WHAT TO PRODUCE ->
Lines below that include the word "same" should each be copied.

------------------------

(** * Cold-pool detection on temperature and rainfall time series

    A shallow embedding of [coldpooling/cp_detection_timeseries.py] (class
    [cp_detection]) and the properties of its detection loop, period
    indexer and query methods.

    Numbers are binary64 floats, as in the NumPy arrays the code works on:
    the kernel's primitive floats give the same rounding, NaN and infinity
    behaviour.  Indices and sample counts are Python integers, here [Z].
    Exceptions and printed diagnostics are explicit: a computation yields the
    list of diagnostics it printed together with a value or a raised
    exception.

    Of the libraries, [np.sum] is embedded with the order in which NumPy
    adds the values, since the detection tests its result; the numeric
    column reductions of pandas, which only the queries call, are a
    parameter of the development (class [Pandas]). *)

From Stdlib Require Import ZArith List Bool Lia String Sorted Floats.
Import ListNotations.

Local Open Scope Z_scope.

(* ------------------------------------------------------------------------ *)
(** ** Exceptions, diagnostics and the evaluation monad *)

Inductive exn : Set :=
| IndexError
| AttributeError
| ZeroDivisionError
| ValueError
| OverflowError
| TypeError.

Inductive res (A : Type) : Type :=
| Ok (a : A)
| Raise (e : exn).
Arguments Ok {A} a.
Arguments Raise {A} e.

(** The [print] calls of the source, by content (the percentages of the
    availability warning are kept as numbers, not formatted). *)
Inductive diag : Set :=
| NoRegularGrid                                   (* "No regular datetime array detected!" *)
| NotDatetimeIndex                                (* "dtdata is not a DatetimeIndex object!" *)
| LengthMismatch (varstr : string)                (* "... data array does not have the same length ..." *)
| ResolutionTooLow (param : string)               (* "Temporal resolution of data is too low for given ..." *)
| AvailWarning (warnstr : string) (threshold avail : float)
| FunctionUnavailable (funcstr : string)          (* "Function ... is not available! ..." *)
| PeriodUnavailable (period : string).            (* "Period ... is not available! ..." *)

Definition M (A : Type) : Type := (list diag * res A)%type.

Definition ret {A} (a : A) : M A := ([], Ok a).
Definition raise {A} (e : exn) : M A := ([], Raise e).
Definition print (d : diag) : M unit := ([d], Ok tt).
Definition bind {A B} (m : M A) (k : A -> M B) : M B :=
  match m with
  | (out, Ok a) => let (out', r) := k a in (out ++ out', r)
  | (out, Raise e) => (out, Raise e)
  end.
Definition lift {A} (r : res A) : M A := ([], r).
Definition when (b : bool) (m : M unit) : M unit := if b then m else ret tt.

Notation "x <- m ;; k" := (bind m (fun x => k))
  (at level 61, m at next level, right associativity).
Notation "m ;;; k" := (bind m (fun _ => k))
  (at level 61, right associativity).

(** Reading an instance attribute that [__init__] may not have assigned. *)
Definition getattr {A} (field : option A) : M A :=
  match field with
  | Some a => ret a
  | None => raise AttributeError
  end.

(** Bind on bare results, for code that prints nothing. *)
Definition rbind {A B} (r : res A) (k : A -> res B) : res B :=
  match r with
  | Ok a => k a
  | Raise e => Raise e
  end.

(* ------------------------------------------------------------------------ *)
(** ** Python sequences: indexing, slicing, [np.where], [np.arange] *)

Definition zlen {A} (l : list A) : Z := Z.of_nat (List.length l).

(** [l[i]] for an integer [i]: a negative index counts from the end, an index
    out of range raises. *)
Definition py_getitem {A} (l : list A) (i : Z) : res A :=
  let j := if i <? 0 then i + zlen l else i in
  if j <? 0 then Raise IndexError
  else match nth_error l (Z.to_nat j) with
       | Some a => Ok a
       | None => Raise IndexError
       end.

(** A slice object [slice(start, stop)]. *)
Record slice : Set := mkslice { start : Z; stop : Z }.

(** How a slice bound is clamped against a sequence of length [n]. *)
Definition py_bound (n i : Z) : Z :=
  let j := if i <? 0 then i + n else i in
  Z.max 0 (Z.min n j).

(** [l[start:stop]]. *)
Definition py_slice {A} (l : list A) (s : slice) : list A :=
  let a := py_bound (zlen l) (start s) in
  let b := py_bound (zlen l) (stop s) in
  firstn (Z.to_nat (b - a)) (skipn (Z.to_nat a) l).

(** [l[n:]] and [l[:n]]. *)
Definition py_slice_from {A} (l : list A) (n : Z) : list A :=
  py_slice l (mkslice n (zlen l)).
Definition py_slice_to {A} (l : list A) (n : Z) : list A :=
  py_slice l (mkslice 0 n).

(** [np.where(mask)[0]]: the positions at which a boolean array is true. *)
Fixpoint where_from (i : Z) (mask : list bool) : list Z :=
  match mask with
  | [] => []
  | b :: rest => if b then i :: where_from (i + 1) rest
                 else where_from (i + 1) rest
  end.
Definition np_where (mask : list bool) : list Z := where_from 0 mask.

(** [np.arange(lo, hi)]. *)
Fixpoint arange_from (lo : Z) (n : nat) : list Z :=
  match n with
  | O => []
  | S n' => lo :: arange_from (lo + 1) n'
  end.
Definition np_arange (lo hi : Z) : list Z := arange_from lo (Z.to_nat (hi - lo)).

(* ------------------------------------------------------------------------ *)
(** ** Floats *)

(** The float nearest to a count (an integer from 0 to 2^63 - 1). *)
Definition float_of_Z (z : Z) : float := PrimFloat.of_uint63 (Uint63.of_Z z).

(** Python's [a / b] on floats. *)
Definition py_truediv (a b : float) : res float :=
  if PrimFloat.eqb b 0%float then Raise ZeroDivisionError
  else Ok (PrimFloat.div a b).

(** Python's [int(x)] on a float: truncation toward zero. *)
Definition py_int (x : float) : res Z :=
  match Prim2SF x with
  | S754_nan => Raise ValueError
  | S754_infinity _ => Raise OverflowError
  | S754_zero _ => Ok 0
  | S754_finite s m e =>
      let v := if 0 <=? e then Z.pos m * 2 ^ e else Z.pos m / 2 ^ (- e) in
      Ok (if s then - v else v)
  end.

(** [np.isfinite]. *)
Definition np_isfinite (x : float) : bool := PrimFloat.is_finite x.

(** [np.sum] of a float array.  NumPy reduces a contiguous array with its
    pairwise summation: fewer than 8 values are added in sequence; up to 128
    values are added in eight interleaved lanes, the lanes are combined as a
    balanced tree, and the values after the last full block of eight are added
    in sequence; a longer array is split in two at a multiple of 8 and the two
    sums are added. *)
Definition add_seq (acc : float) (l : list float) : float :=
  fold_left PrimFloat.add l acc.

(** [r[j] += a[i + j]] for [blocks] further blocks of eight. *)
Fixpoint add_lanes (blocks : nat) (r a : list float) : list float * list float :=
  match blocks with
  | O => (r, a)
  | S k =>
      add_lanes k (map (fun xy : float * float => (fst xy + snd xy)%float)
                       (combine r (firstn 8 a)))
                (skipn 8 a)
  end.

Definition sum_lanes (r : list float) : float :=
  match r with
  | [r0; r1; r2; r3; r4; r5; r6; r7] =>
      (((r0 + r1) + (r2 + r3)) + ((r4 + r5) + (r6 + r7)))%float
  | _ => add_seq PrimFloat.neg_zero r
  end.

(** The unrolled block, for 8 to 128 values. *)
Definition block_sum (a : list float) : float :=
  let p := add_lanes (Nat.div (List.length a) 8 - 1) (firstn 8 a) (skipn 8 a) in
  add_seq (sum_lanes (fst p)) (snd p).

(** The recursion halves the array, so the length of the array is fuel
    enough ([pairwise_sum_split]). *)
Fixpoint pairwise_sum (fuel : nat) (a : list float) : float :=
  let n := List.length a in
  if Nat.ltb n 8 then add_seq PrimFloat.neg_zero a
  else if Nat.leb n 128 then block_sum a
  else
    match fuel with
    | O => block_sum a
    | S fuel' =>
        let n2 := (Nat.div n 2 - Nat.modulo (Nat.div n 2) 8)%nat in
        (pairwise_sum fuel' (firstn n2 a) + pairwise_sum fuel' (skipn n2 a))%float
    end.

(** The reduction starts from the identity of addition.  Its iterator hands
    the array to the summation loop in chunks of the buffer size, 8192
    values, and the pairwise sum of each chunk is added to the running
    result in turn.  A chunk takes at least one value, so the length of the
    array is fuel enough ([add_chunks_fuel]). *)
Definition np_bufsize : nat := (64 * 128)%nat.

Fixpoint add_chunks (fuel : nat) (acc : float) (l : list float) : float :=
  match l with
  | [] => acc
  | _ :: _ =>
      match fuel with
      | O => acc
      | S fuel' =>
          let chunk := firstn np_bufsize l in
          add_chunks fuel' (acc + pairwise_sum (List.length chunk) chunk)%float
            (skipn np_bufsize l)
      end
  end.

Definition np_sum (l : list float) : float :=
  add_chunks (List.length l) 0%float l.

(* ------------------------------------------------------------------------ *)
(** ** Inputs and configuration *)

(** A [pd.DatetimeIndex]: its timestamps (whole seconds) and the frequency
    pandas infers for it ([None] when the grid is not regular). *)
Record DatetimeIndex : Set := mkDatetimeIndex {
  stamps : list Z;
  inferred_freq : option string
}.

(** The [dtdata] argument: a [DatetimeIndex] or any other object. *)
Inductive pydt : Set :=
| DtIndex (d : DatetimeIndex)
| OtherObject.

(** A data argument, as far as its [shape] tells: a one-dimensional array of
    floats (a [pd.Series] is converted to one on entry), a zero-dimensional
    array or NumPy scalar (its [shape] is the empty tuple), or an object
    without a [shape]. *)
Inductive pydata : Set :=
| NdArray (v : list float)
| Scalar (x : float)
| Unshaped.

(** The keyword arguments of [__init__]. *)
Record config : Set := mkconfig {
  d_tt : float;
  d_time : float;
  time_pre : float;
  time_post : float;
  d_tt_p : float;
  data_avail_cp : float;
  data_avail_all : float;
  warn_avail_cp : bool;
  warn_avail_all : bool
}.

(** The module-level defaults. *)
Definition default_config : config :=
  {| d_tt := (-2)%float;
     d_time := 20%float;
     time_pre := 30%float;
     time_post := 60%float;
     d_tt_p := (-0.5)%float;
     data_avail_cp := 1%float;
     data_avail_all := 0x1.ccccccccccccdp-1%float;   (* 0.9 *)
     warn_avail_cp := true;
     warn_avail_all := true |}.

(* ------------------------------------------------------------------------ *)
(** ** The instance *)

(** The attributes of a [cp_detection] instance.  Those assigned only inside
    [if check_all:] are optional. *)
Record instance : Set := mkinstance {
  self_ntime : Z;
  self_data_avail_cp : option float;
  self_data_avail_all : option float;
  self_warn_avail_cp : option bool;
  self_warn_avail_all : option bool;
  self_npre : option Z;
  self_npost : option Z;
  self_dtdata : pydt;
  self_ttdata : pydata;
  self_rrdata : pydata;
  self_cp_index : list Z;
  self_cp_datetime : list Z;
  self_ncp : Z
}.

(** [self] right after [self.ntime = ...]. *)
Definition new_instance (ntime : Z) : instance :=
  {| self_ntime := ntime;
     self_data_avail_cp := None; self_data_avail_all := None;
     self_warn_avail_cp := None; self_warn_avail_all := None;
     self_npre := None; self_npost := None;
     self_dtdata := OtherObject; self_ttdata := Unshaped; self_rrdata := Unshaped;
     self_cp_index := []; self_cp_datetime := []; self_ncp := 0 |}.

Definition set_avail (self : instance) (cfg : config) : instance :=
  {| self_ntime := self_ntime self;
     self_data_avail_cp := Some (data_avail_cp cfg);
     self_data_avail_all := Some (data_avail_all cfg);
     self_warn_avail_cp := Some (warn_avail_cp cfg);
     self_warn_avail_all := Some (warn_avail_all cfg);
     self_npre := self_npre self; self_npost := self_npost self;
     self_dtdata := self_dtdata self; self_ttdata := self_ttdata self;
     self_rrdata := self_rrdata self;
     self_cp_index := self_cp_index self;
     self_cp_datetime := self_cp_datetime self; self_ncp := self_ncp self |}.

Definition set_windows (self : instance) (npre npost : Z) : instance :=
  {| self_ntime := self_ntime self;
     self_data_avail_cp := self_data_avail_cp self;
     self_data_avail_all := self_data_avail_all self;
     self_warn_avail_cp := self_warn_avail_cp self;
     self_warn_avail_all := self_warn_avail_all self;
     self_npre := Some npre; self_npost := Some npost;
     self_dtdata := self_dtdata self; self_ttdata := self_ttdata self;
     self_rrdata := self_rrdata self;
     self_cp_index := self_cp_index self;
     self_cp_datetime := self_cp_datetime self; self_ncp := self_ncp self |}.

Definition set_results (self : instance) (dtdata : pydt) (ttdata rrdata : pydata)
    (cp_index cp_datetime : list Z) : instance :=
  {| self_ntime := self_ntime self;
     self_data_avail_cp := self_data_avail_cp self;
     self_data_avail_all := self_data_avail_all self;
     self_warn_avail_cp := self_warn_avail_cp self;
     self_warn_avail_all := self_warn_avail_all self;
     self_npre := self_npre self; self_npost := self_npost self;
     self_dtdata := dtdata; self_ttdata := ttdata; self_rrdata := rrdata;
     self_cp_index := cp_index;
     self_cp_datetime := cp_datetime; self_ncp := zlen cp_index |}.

------------------------

EXERCISE RESULT ->
    the kernel's primitive floats give the same rounding, NaN and infinity
| LengthMismatch (varstr : string)                (* "... data array does not have the same length ..." *)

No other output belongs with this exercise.